The horrible thing about being a historical novelist is that the specific information you need often exists, but not in an accessible form. You stand a good chance of being Embarrassingly Wrong on topics such as marriage customs for your particular setting and that — worse — you’ll discover this in your Amazon reviews: “I think you’ll find…”
That’s what drew me to All Things Medieval: An Encyclopedia of the Medieval World, a big fat pricey double volume by medievalist blogger Ruth A Johnston, “an independent scholar with a research specialty in medieval literature and languages” and published by the uber-respectable academic press Greenhill.
In the age of Wikipedia, it’s rather brave to publish any sort of popular encyclopedia, which is perhaps why this one seems priced for the academic and library market. It was of course the price — hefty for a hard copy, and perhaps outrageous for the ebook ($154.44 or £108.48!) — that nudged me into asking for review access. I needed to know: Is it any good for my research?

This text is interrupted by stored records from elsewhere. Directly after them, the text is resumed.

(** * IPFS document loaders and FAISS transfer utilities: a shallow embedding

  The development follows three Python modules:
  - [langchain/document_loaders/ipfs_file.py]      (module [ipfs_file])
  - [langchain/document_loaders/ipfs_directory.py] (module [ipfs_directory])
  - [langchain/utilities/ipfs.py]                  (module [ipfs])

  Python code that talks to the network is embedded in a state-and-exception
  monad over a [world]: the world holds the behaviour of the remote side
  (what the n-th HTTP request is answered with), the number of requests made
  so far and the chronological trace of observable events (HTTP posts,
  sleeps, log records).  Third-party libraries (python-magic, PyPDF2, pandas,
  json, faiss, pickle, the embedding constructor) are an interface, the class
  [Libs]; the code is verified for every implementation of it. *)

From Stdlib Require Import ZArith String Ascii List Lia Bool.
From Stdlib Require Import Strings.Byte.
From stdpp Require Import base option gmap strings list pretty.

Local Open Scope string_scope.
Local Open Scope Z_scope.

(** ** Python runtime *)

Module Py.

(** Exceptions deriving from [Exception] that the three modules raise or
    let through.  Interpreter signals outside that hierarchy
    (KeyboardInterrupt, SystemExit) are not modelled. *)
Inductive exn : Type :=
| Exception (msg : string)
| ValueError (msg : string)
| ImportError (msg : string)
| ConnectionError (msg : string)      (* requests.exceptions.ConnectionError *)
| AssertionError
| UnboundLocalError (var : string)
| KeyError (key : string)
| JSONDecodeError (msg : string)
| LibraryError (cls msg : string).    (* any other exception of a library *)

(** [isinstance(e, requests.exceptions.ConnectionError)] *)
Definition is_ConnectionError (e : exn) : bool :=
  match e with ConnectionError _ => true | _ => false end.

(** [isinstance(e, Exception)]: every modelled exception. *)
Definition is_Exception (e : exn) : bool := true.

(** [str(e)], as interpolated by an f-string. *)
Definition exn_str (e : exn) : string :=
  match e with
  | Exception m | ValueError m | ImportError m | ConnectionError m
  | JSONDecodeError m | LibraryError _ m => m
  | AssertionError => ""
  | UnboundLocalError v =>
      "cannot access local variable '" ++ v
        ++ "' where it is not associated with a value"
  | KeyError k => "'" ++ k ++ "'"
  end.

(** [sub in s] on strings: [sub] occurs in [s] as a contiguous block. *)
Fixpoint str_in (sub s : string) : bool :=
  String.prefix sub s
  || match s with
     | EmptyString => false
     | String _ s' => str_in sub s'
     end.

(** A Python [str] is a sequence of Unicode code points; a [string] holds
    its UTF-8 encoding.  A byte of the form 10xxxxxx continues the code
    point begun before it. *)
Definition is_continuation (b : ascii) : bool :=
  let n := nat_of_ascii b in
  (128 <=? n)%nat && (n <? 192)%nat.

(** The code points of a string in order, each as its bytes. *)
Fixpoint chars (s : string) : list string :=
  match s with
  | EmptyString => []
  | String b s' =>
      match chars s' with
      | String b' c :: cs =>
          if is_continuation b' then String b (String b' c) :: cs
          else String b EmptyString :: String b' c :: cs
      | cs => String b EmptyString :: cs
      end
  end.

(** The string made of the given code points. *)
Fixpoint unchars (cs : list string) : string :=
  match cs with
  | [] => EmptyString
  | c :: cs' => c ++ unchars cs'
  end.

(** The UTF-8 encoding of a code point. *)
Definition utf8 (c : Z) : string :=
  let byte n := ascii_of_N (Z.to_N n) in
  let continuation n := byte (Z.lor 0x80 (Z.land n 0x3F)) in
  if c <? 0x80 then
    String (byte c) EmptyString
  else if c <? 0x800 then
    String (byte (Z.lor 0xC0 (Z.shiftr c 6)))
      (String (continuation c) EmptyString)
  else if c <? 0x10000 then
    String (byte (Z.lor 0xE0 (Z.shiftr c 12)))
      (String (continuation (Z.shiftr c 6))
         (String (continuation c) EmptyString))
  else
    String (byte (Z.lor 0xF0 (Z.shiftr c 18)))
      (String (continuation (Z.shiftr c 12))
         (String (continuation (Z.shiftr c 6))
            (String (continuation c) EmptyString))).

(** The code points that [str.isspace] holds of, which are the ones
    [str.strip] removes: the ASCII controls 9 to 13 and 28 to 31, the
    space, and the separators of Unicode. *)
Definition white_space : list Z :=
  [0x09; 0x0A; 0x0B; 0x0C; 0x0D; 0x1C; 0x1D; 0x1E; 0x1F; 0x20; 0x85; 0xA0;
   0x1680; 0x2000; 0x2001; 0x2002; 0x2003; 0x2004; 0x2005; 0x2006; 0x2007;
   0x2008; 0x2009; 0x200A; 0x2028; 0x2029; 0x202F; 0x205F; 0x3000].

Definition is_space (c : string) : bool :=
  existsb (String.eqb c) (map utf8 white_space).

Fixpoint lstrip_chars (cs : list string) : list string :=
  match cs with
  | c :: cs' => if is_space c then lstrip_chars cs' else cs
  | [] => []
  end.

Definition rstrip_chars (cs : list string) : list string :=
  rev (lstrip_chars (rev cs)).

Definition lstrip (s : string) : string := unchars (lstrip_chars (chars s)).

Definition rstrip (s : string) : string := unchars (rstrip_chars (chars s)).

(** [s.strip()]: white space is removed from both ends. *)
Definition strip (s : string) : string :=
  unchars (rstrip_chars (lstrip_chars (chars s))).

(** Truth value of an optional string ([None] and [""] are false). *)
Definition truthy (o : option string) : bool :=
  match o with
  | Some (String _ _) => true
  | _ => false
  end.

Definition bytes : Type := list byte.

(** Values stored in a metadata dictionary. *)
Inductive value : Type :=
| VStr (s : string)
| VInt (n : Z).

(** What a call ends in: a value, a raised exception, or (for the fuelled
    recursion only) no answer within the fuel given, which bounds the depth
    of the recursion as the interpreter's recursion limit does. *)
Inductive result (A : Type) : Type :=
| Val (a : A)
| Raise (e : exn)
| OutOfFuel.
Arguments Val {A} a.
Arguments Raise {A} e.
Arguments OutOfFuel {A}.

End Py.
Export Py.

(** ** The [requests] library and the world it talks to *)

Module requests.

(** A link of a DAG node in dag-json: [{"Hash": {"/": cid}, "Name": name}].
    [Hash = None]: no "Hash" key; [Hash = Some None]: no "/" inside it;
    [Name = None]: no "Name" key. *)
Record link : Type := Link {
  Hash : option (option string);
  Name : option string
}.

(** The JSON object of a [dag/get] answer; [Links = None]: no "Links" key. *)
Record dag_json : Type := DagJson { Links : option (list link) }.

Record Response : Type := mkResponse {
  status_code : Z;
  content : bytes;
  json_body : option dag_json       (* [None]: the body is not JSON *)
}.

(** [Response.ok]: [raise_for_status] raises for 400 <= status < 600. *)
Definition ok (r : Response) : bool :=
  negb ((400 <=? status_code r) && (status_code r <? 600)).

(** The arguments of [requests.post(url, auth=...)];
    [auth = Some (key, secret)] is [HTTPBasicAuth(key, secret)]. *)
Record request : Type := Request {
  url : string;
  auth : option (option string * option string)
}.

Inductive outcome : Type :=
| Answers (r : Response)
| Fails (e : exn).

Inductive event : Type :=
| EPost (rq : request)
| ESleep (seconds : Z)
| ELog (level msg : string).

Record world : Type := World {
  server : nat -> request -> outcome;   (* answer to the n-th request *)
  clock : nat;                          (* requests made so far *)
  trace : list event                    (* what happened, oldest first *)
}.

(** The world after [k] more requests and the events [evs]. *)
Definition advance (k : nat) (evs : list event) (w : world) : world :=
  {| server := server w; clock := (clock w + k)%nat; trace := (trace w ++ evs)%list |}.

End requests.
Export requests.

(** ** The monad of effectful Python code *)

Definition M (A : Type) : Type := world -> result A * world.

Definition ret {A} (a : A) : M A := fun w => (Val a, w).

Definition raise {A} (e : exn) : M A := fun w => (Raise e, w).

Definition out_of_fuel {A} : M A := fun w => (OutOfFuel, w).

Definition bind {A B} (m : M A) (k : A -> M B) : M B :=
  fun w =>
    match m w with
    | (Val a, w') => k a w'
    | (Raise e, w') => (Raise e, w')
    | (OutOfFuel, w') => (OutOfFuel, w')
    end.

#[global] Instance M_ret : MRet M := @ret.
#[global] Instance M_bind : MBind M := fun A B k m => bind m k.

(** Sequencing of computations that return a value or an exception. *)
#[global] Instance exn_bind : MBind (sum exn) :=
  fun A B k r => match r with inr a => k a | inl e => inl e end.

(** A library call that returns or raises without touching the network. *)
Definition lift {A} (r : exn + A) : M A :=
  match r with
  | inr a => ret a
  | inl e => raise e
  end.

(** [try: body / except <catches> as e: handler e] *)
Definition try_except {A} (body : M A) (catches : exn -> bool)
    (handler : exn -> M A) : M A :=
  fun w =>
    match body w with
    | (Raise e, w') => if catches e then handler e w' else (Raise e, w')
    | r => r
    end.

(** [for i in range(n): body], where the body may [return] from the enclosing
    function ([Some a]) or fall through to the next round ([None]). *)
Fixpoint for_range {A} (n : nat) (body : M (option A)) : M (option A) :=
  match n with
  | O => ret None
  | S n' =>
      r ← body;
      match r with
      | Some a => ret (Some a)
      | None => for_range n' body
      end
  end.

(** [for x in xs: body x], threading the variables the body assigns. *)
Fixpoint for_each {X S} (xs : list X) (body : X -> S -> M S) (s : S) : M S :=
  match xs with
  | [] => ret s
  | x :: xs' => s' ← body x s; for_each xs' body s'
  end.

Definition requests_post (rq : request) : M Response :=
  fun w =>
    let w' := advance 1 [EPost rq] w in
    match server w (clock w) rq with
    | Answers r => (Val r, w')
    | Fails e => (Raise e, w')
    end.

(** [time.sleep] refuses a negative length. *)
Definition time_sleep (seconds : Z) : M unit :=
  fun w =>
    if seconds <? 0 then (Raise (ValueError "sleep length must be non-negative"), w)
    else (Val tt, advance 0 [ESleep seconds] w).

Definition logger_log (level msg : string) : M unit :=
  fun w => (Val tt, advance 0 [ELog level msg] w).

(** [response.json()] *)
Definition response_json (response : Response) : M dag_json :=
  match json_body response with
  | Some data => ret data
  | None => raise (JSONDecodeError "Expecting value")
  end.

(** [str(n)] for the status code of an f-string. *)
Definition str_of_Z (n : Z) : string := pretty n.

Definition nl : string := String (ascii_of_nat 10) EmptyString.

(** ** langchain.docstore.document *)

Record Document : Type := mkDocument {
  page_content : string;
  metadata : gmap string value
}.

(** [doc.metadata[k] = v] *)
Definition set_metadata (k : string) (v : value) (doc : Document) : Document :=
  {| page_content := page_content doc; metadata := <[k := v]> (metadata doc) |}.

(** ** Third-party libraries

    Each operation returns its value or the exception it raises
    (an [ImportError] when the package is absent included). *)

(** A cell of a pandas row: a Python [str], or any other object together
  with its rendering by [str()]. *)
Inductive cell : Type :=
| CellStr (s : string)
| CellOther (rendered : string).

(** A data frame as [iterrows] and [row.items] present it. *)
Definition DataFrame : Type := list (value * list (string * cell)).

Class Libs : Type := {
  (** [magic.Magic(mime=True).from_buffer] *)
  magic_from_buffer : bytes -> exn + string;
  (** [PyPDF2.PdfReader(f).pages], each through [extract_text] *)
  PyPDF2_page_texts : bytes -> exn + list string;
  (** [bytes.decode("utf-8")] *)
  decode_utf8 : bytes -> exn + string;
  (** [pandas.read_csv] *)
  pd_read_csv : bytes -> exn + DataFrame;
  (** [json.dumps(json.load(f))] *)
  json_load_dumps : bytes -> exn + string;
  (** faiss indexes, with [faiss.read_index] on the bytes written to a file *)
  faiss_index : Type;
  faiss_read_index : bytes -> exn + faiss_index;
  (** unpickled objects; [pickle.loads] of a dictionary with string keys *)
  docstore : Type;
  pickle_loads : bytes -> exn + gmap string docstore;
  (** [OpenAIEmbeddings()] *)
  embeddings : Type;
  OpenAIEmbeddings : exn + embeddings
}.

(** ** langchain/document_loaders/ipfs_file.py *)

Module ipfs_file.
Section WithLibs.
Context `{Libs}.

Definition identify_file_type_from_bytes (byte_data : bytes) : exn + string :=
  magic_from_buffer byte_data.

(** What a reader hands back: a [str] or a [list] of documents. *)
Inductive reader_output : Type :=
| Text (text : string)
| Docs (docs : list Document).

Definition pdf_reader (response : Response) : exn + reader_output :=
  pages ← PyPDF2_page_texts (content response);
  inr (Text (fold_left (fun text page => text ++ (page ++ nl ++ nl)) pages "")).

Definition txt_reader (response : Response) : exn + reader_output :=
  text ← decode_utf8 (content response);
  inr (Text text).

Definition csv_cell (k : string) (v : cell) : string :=
  match v with
  | CellStr s =>
      if negb (String.eqb (strip s) "")
      then strip k ++ ": " ++ strip s ++ nl
      else k ++ ": " ++ s ++ nl
  | CellOther rendered => k ++ ": " ++ rendered ++ nl
  end.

It’s certainly inspiring and well written; a worthy successor to books like the old A History of Everyday Things in England. Just glancing at the entries for M we have well-illustrated and lively topics: “Machines, Magic, Maps, Masons (See Stone and Masons), Measurement (See Weights and Measures), Medicine, Menageries (See Zoos), Mills, Minstrels and Troubadours, Monasteries, Monsters, Music, Muslims.”